Exercise aim - Find every line in the records that holds the string "items". Copy each one.

Collected data -
(** an integer is copied when it fits in 32 bytes *)
Lemma der_value_spec pos (k : nat) :
  0 <= pos -> pos + k <= length inp ->
  let v := be_value (take k (drop (Z.to_nat pos) inp)) in
  der_value inp pos k = if v <? 2 ^ 256 then Some (rev (le_bytes 32 v)) else None.
Proof.
  intros Hp Hl. unfold der_value. rewrite Nat2Z.id. pose proof (skip_zeros_spec k pos Hp Hl) as Hs.
  destruct (skip_zeros inp k pos) as [pos' len]. destruct Hs as (H1 & H2 & -> & H4). cbv zeta. rewrite be_value_zeros.
  set (w := take (Z.to_nat len) (drop (Z.to_nat pos') inp)).
  assert (Hwl : length w = Z.to_nat len) by (unfold w; rewrite length_take, length_drop; lia).
  assert (Hwb : bytes w) by (by apply Forall_take, Forall_drop).
  assert (Hr : 0 <= be_value w < 256 ^ length w).
  { pose proof (le_value_range (rev w) (Forall_rev Hwb)) as Hr. rewrite length_rev in Hr. by rewrite pow256_nat. }
  destruct (Z.ltb_spec 32 len) as [Hlen|Hlen].
  - destruct H4 as [H4|H4]; [lia|]. pose proof (at_lookup pos' ltac:(lia)) as Hx.
    assert (Hw : w = at_ inp pos' :: take (Z.to_nat len - 1) (drop (S (Z.to_nat pos')) inp)).
    { unfold w. rewrite (drop_S _ _ _ Hx). by destruct (Z.to_nat len) eqn:E; [lia|]; cbn; rewrite Nat.sub_0_r. }
    pose proof (be_value_head _ _ ltac:(by rewrite Hw in Hwb) H4) as Hv. rewrite <- Hw in Hv.
    rewrite Hw in Hwl. cbn [length] in Hwl. 
    assert (2 ^ 256 <= 256 ^ length (take (Z.to_nat len - 1) (drop (S (Z.to_nat pos')) inp)))
      by (rewrite pow256_nat; apply Z.pow_le_mono_r; lia).
    destruct (Z.ltb_spec (be_value w) (2 ^ 256)); [lia|done].
  - assert (256 ^ length w <= 2 ^ 256) by (rewrite pow256_nat; apply Z.pow_le_mono_r; lia).
    destruct (Z.ltb_spec (be_value w) (2 ^ 256)); [|lia]. f_equal.
    set (u := rev w ++ replicate (Z.to_nat (32 - len)) 0).
    assert (Hu : length u = 32%nat) by (unfold u; rewrite length_app, length_rev, length_replicate; lia).
    assert (Hv : le_value u = be_value w) by (unfold u; rewrite le_value_app, le_value_zeros; unfold be_value; lia).
    assert (Hub : bytes u) by (apply Forall_app; split; [by apply Forall_rev|apply Forall_replicate; unfold in_uint; lia]).
    rewrite <- Hv. rewrite <- Hu, le_bytes_le_value by done. unfold u. rewrite rev_app_distr, rev_zeros, rev_involutive. done.
Qed.
End der_laws.
(* ===== verification/StandardLaws.v ===== *)
(** * Standard scripts: properties

    Destinations and multisig scripts survive the way to a script and back; an input that
    pays to a key hash or to a script hash is accepted exactly when it should be. *)

From S2P Require Import Prelude Bytes BlockHash Script ScriptLaws ShaSpec Sha256 Sha256Laws Ripemd160 Sha1 Hash Transaction Compressor CompressorLaws Interpreter InterpreterLaws Standard.

(** ** Running a script *)

Section run.
Context (D : Sha256.dispatch) `{HD : !GoodDispatch D} `{HLow : LowS} (checker : BaseSignatureChecker) (flags : Z).

(** the loop with as much fuel as it needs *)
Definition run (pc : script) (m : machine) : outcome machine := EvalScript_loop D checker (length pc) flags pc m.

Lemma loop_fuel (fuel : nat) pc m : (length pc <= fuel)%nat -> EvalScript_loop D checker fuel flags pc m = run pc m.
Proof.
  unfold run. assert (H : forall (f1 f2 : nat) pc m, (length pc <= f1)%nat -> (length pc <= f2)%nat ->
    EvalScript_loop D checker f1 flags pc m = EvalScript_loop D checker f2 flags pc m); [|intros; apply H; lia].
  clear. induction f1 as [|f1 IH]; intros f2 pc m H1 H2.
  - destruct pc; [|cbn in H1; lia]. by destruct f2.
  - destruct pc as [|b pc]; [by destruct f2|]. destruct f2 as [|f2]; [cbn in H2; lia|]. cbn [EvalScript_loop].
    destruct (Script.GetOp (b :: pc)) as [[[ok pc'] opcode] vch] eqn:E. destruct ok; [|done].
    apply GetScriptOp_progress in E as [_ Hlt]. specialize (Hlt eq_refl). cbn [length] in *. cbn [require mbind outcome_bind].
    destruct (round D checker flags opcode vch pc' m); [|done..]. apply IH; lia.
Qed.

Lemma run_step pc pc' opcode vch m :
  Script.GetOp pc = (true, pc', opcode, vch) -> run pc m = m ← round D checker flags opcode vch pc' m; run pc' m.
Proof.
  intros E. unfold run at 1. destruct pc as [|b pc]; [done|]. cbn [length EvalScript_loop]. rewrite E.
  apply GetScriptOp_progress in E as [_ Hlt]. specialize (Hlt eq_refl). cbn [length] in Hlt. cbn [require mbind outcome_bind].
  destruct (round D checker flags opcode vch pc' m); [|done..]. apply loop_fuel. lia.
Qed.

Lemma EvalScript_run s scr :
  length scr <= MAX_SCRIPT_SIZE ->
  EvalScript D checker s scr flags =
    m ← run scr (mkMachine s [] [] scr 0);
    _ ← require (match vfExec m with [] => true | _ => false end) SCRIPT_ERR_UNBALANCED_CONDITIONAL;
    Done (stack m).
Proof. intros Hl. unfold EvalScript. apply Z.leb_le in Hl. by rewrite Hl. Qed.

(** data that the interpreter accepts as a push *)
Definition pushed_ok (b : valtype) : Prop :=
  length b <= MAX_SCRIPT_ELEMENT_SIZE /\
  (flag flags SCRIPT_VERIFY_MINIMALDATA = true -> CheckMinimalPush b (push_opcode_of b) = Some true).

Lemma push_opcode_range b : 0 <= push_opcode_of b <= OP_PUSHDATA4.
Proof. unfold push_opcode_of, OP_PUSHDATA1, OP_PUSHDATA2, OP_PUSHDATA4. repeat case_match; lia. Qed.

Lemma not_special opcode : 0 <= opcode <= OP_PUSHDATA4 -> is_dip0020 opcode = false /\ is_disabled opcode = false.
Proof.
  unfold OP_PUSHDATA4. intros H. unfold is_dip0020, is_disabled.
  unfold OP_CAT, OP_SPLIT, OP_AND, OP_OR, OP_XOR, OP_DIV, OP_MOD, OP_NUM2BIN, OP_BIN2NUM, OP_CHECKDATASIG, OP_CHECKDATASIGVERIFY,
    OP_INVERT, OP_2MUL, OP_2DIV, OP_MUL, OP_LSHIFT, OP_RSHIFT.
  rewrite !(proj2 (Z.eqb_neq _ _)) by lia. done.
Qed.

Lemma run_push b rest s a code k :
  pushed_ok b -> length s + length a < MAX_STACK_SIZE ->
  run (Script.push_data [] b ++ rest) (mkMachine s a [] code k) = run rest (mkMachine (b :: s) a [] code k).
Proof.
  intros [Hl Hmin] Hs. unfold MAX_SCRIPT_ELEMENT_SIZE in Hl. rewrite (run_step _ rest (push_opcode_of b) b) by (apply GetScriptOp_push; lia).
  unfold round. pose proof (push_opcode_range b) as Hop. destruct (not_special _ Hop) as [-> ->]. rewrite push_opcode_small.
  replace (length b <=? MAX_SCRIPT_ELEMENT_SIZE) with true by (unfold MAX_SCRIPT_ELEMENT_SIZE; lia).
  rewrite andb_false_r. cbn [require mbind outcome_bind negb andb vfExec forallb].
  replace (0 <=? push_opcode_of b) with true by lia. replace (push_opcode_of b <=? OP_PUSHDATA4) with true by lia. cbn [andb].
  destruct (flag flags SCRIPT_VERIFY_MINIMALDATA); [rewrite Hmin by done|]; cbn [asserted require mbind outcome_bind set_stack stack altstack vfExec pbegincodehash nOpCount];
    (rewrite (proj2 (Z.leb_le (length (b :: s) + length a) MAX_STACK_SIZE)) by (cbn [length]; lia)); done.
Qed.

Lemma run_pushes items rest s a code k :
  Forall pushed_ok items -> length s + length a + length items <= MAX_STACK_SIZE ->
  run (push_all items ++ rest) (mkMachine s a [] code k) = run rest (mkMachine (rev items ++ s) a [] code k).
Proof.
  rewrite push_all_concat. intros Hi. revert s. induction Hi as [|b items Hb Hi IH]; intros s Hs; [done|].
  cbn [fmap list_fmap concat rev length] in *. rewrite <- app_assoc, run_push by (done || lia). rewrite IH by (cbn [length]; lia).
  by rewrite <- app_assoc.
Qed.

(** an operation outside of conditionals *)
Lemma run_op opcode rest s a code k :
  OP_16 < opcode -> is_dip0020 opcode = false -> is_disabled opcode = false -> k < MAX_OPS_PER_SCRIPT ->
  run (opcode :: rest) (mkMachine s a [] code k) =
    m ← execute D checker flags true opcode rest (mkMachine s a [] code (k + 1));
    _ ← require (length (stack m) + length (altstack m) <=? MAX_STACK_SIZE) SCRIPT_ERR_STACK_SIZE;
    run rest m.
Proof.
  intros Hop Hd Hdis Hk. unfold OP_16 in Hop. rewrite (run_step _ rest opcode []).
  2: { unfold Script.GetOp, GetScriptOp. by replace (opcode <=? OP_PUSHDATA4) with false by (unfold OP_PUSHDATA4; lia). }
  unfold round. rewrite Hd, Hdis. replace (OP_16 <? opcode) with true by (unfold OP_16; lia).
  cbn [nOpCount stack altstack vfExec pbegincodehash forallb length]. rewrite andb_false_r.
  replace (MAX_OPS_PER_SCRIPT <? k + 1) with false by lia. replace (opcode <=? OP_PUSHDATA4) with false by (unfold OP_PUSHDATA4; lia).
  rewrite andb_false_r. cbn [require mbind outcome_bind negb andb orb Z.leb].
  change (0%nat <=? MAX_SCRIPT_ELEMENT_SIZE) with true. cbn [require mbind outcome_bind].
  destruct (execute D checker flags true opcode rest _) as [m'|e|]; [|done..]. cbn [mbind outcome_bind].
  by destruct (require _ _).
Qed.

Response below -
Lemma run_pushes items rest s a code k :
  Forall pushed_ok items -> length s + length a + length items <= MAX_STACK_SIZE ->
  run (push_all items ++ rest) (mkMachine s a [] code k) = run rest (mkMachine (rev items ++ s) a [] code k).
  rewrite push_all_concat. intros Hi. revert s. induction Hi as [|b items Hb Hi IH]; intros s Hs; [done|].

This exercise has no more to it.